Read The Tanglewood Terror Online
Authors: Kurtis Scaletta
What Mr. Keats didn’t get was that the people in town weren’t doing it to be nice. They did it because they were scared. They thought it was better to give Ben what he wanted than to have him sneak into their homes. After Mr. Keats yelled at them, they banded together to take care of Ben once and for all. It was against the puritanical spirit of things, so Mr. Keats pretended he didn’t know about it even though he overheard Alex’s dad talking about it.
It was like a scene out of Frankenstein, all these colonial guys grabbing pitchforks and torches and searching the woods for Benjamin, who ran deeper and deeper into the woods. They finally let him go, but he was so deep in the wilderness, he was completely lost and really alone and scared.
The wilderness abounds with monsters that take many forms, some never imagined by storytellers. The monster discovered by Benjamin was neither beast nor fiend, but a brilliant cold blue fire, as alive as the woods themselves.

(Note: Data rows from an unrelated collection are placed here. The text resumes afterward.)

Lemma changes_buy payload : changes ∅ 0 t (buy_item i playerID payload t).
Proof.
  unfold buy_item. pose proof (owes_purchase t i payload) as H. cbv zeta in H.
  destruct (applyBlackMarketPurchaseLocked _ _ _) as [[[session purchased] message] level].
  cbn [fst snd] in H. pose proof (owes_feedback i ActionFeedbackKindPurchase level message (t <| tk_session := session |>)) as Hf.
  rewrite (owes_me i t _ _ H) in Hf. 
  destruct (feedback _ _ _ _ _) as [t1 told]. rewrite <-Hid. apply owes_mark. rewrite orb_comm.
  by eapply owes_also.
Qed.

(** *** Items that change hands *)

Lemma changes_craft payload : changes ∅ 0 t (craft_item i playerID payload t).
Proof.
  unfold craft_item. destruct (Craft _ _) as [p|] eqn:Hc; [|apply changes_refl].
  apply Craft_vitals, (same_vitals_steady (now := tk_now t)) in Hc. rewrite <-Hid. apply (changes_put_then i p t); [done|].
  apply changes_ensure_equipped. rewrite put_player_ID by done. set_solver.
Qed.

(** The new entity may as well be reported at once. *)
Lemma ensure_equipped_mark_entity j k t1 :
  ensure_equipped j (mark_entity k t1) =
    (mark_entity k (ensure_equipped j t1).1, (ensure_equipped j t1).2).
Proof.
  unfold ensure_equipped. change (player_at (mark_entity k t1) j) with (player_at t1 j).
  by destruct (ensureEquippedItemForPlayerLocked _).
Qed.
Lemma changes_drop payload : changes ∅ 1 t (drop_item i playerID payload t).
Proof.
  unfold drop_item. cbv zeta. set (amount := if _ ≟ 0 then 1 else _). clearbody amount.
  destruct (RemoveItem _ _ _) as [p|] eqn:Hr; [|by apply changes_none, changes_refl].
  apply RemoveItem_vitals, (same_vitals_steady (now := tk_now t)) in Hr.
  destruct (newDroppedItemEntityLocked _ _ _ _) as [session dropped] eqn:Hd.
  set (t1 := on_game _ _).
  assert (changes {[playerID]} 0 t (put_player i p t)) as H1
    by (apply changes_put_steady; [done|set_solver]).
  assert (changes {[playerID]} 1 (put_player i p t) (mark_entity (es_ID dropped) t1)) as H2.
  { unfold newDroppedItemEntityLocked in Hd. injection Hd as <- <-.
    pose proof (changes_refl {[playerID]} (put_player i p t)) as [? ? ? ? ? ? ? ?]. split; try done.
    eapply entities_change_new; cycle 2; [reflexivity..| |]; reflexivity. }
  pose proof (owes_ensure_equipped i (mark_entity (es_ID dropped) t1)) as H3.
  rewrite ensure_equipped_mark_entity, (changes_ID _ _ _ _ i H2), (changes_ID _ _ _ _ i H1), Hid in H3.
  destruct (ensure_equipped i t1) as [t2 equipped].
  change (changes ∅ 1 t (mark_player playerID (mark_entity (es_ID dropped)
    (mark_if equipped (mark_player playerID) t2)))).
  replace (mark_entity (es_ID dropped) (mark_if equipped (mark_player playerID) t2))
    with (mark_if equipped (mark_player playerID) (mark_entity (es_ID dropped) t2)) by (by destruct equipped).
  apply changes_settle. rewrite (left_id_L ∅ (∪)).
  apply (changes_trans _ 0 1 t _ _ ltac:(done) ltac:(done) H1).
  apply (changes_trans _ 1 0 _ _ _ ltac:(done) ltac:(done) H2).
  apply changes_none, owes_mark; done.
Qed.
End command_changes.

Lemma changes_use_item playerIndex playerID payload t :
  index_ok playerIndex t → changes ∅ 0 t (use_item playerIndex playerID payload t).
Proof.
  intros Hix. unfold use_item. case_match; [apply changes_refl|]. cbv zeta.
  set (amount := if _ ≟ 0 then 1 else _). clearbody amount. set (target := iu_TargetPlayerID payload).
  destruct (tryTransferItemBetweenPlayersLocked _ _ _ _ _ _) as [[[j k] t1]|] eqn:Ht; [|apply changes_refl].
  unfold tryTransferItemBetweenPlayersLocked in Ht. case_match; [done|].
  apply bind_Some in Ht as (j' & Hj & Ht). apply bind_Some in Ht as (k' & Hk & Ht). cbv zeta in Ht.
  do 2 (case_match; [done|]). apply bind_Some in Ht as ([source target'] & Htr & Ht). simplify_eq.
  destruct (Hix _ _ Hj) as [_ Hidj]. destruct (Hix _ _ Hk) as [_ Hidk].
  set (D := {[playerID; target]} : gset PlayerID).
  assert (changes D 0 t (put_player k target' (put_player j source t))) as Hm
    by (eapply changes_transfer; [exact Htr|set_solver..]).
  pose proof (changes_ID _ _ _ _ j Hm) as Hmj. pose proof (changes_ID _ _ _ _ k Hm) as Hmk.
  set (t1 := put_player k _ _) in *. clearbody t1.
  pose proof (owes_ensure_equipped j t1) as He. rewrite Hmj, Hidj in He.
  destruct (ensure_equipped j t1) as [t2 b2]. apply owes_mark in He. 
  pose proof (changes_ID _ _ _ _ k He) as Hek. set (t3 := mark_if b2 _ t2) in *. clearbody t3.
  pose proof (owes_ensure_equipped k t3) as Hf. rewrite Hek, Hmk, Hidk in Hf.
  destruct (ensure_equipped k t3) as [t4 b4]. apply owes_mark in Hf.
  apply changes_settle, changes_settle. apply (changes_weaken D _ 0 0); [set_solver|done|].
  eapply changes_step; [exact Hm|]. by eapply changes_step; apply changes_none.
Qed.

That was the fungal wrath.
Benjamin realized the power of the fungus and moved some of the spores to Keatston, casting them along the ground so they could take root. The townspeople were scared of the mushrooms as soon as they saw them, taking them to be an evil omen or some kind of witchcraft. They tried to destroy them, but the mushrooms kept creeping back in the night. Bailey described the various clumps of fungus fusing together underground, making one enormous monster that got bigger and bigger until it was ready to swallow up the village.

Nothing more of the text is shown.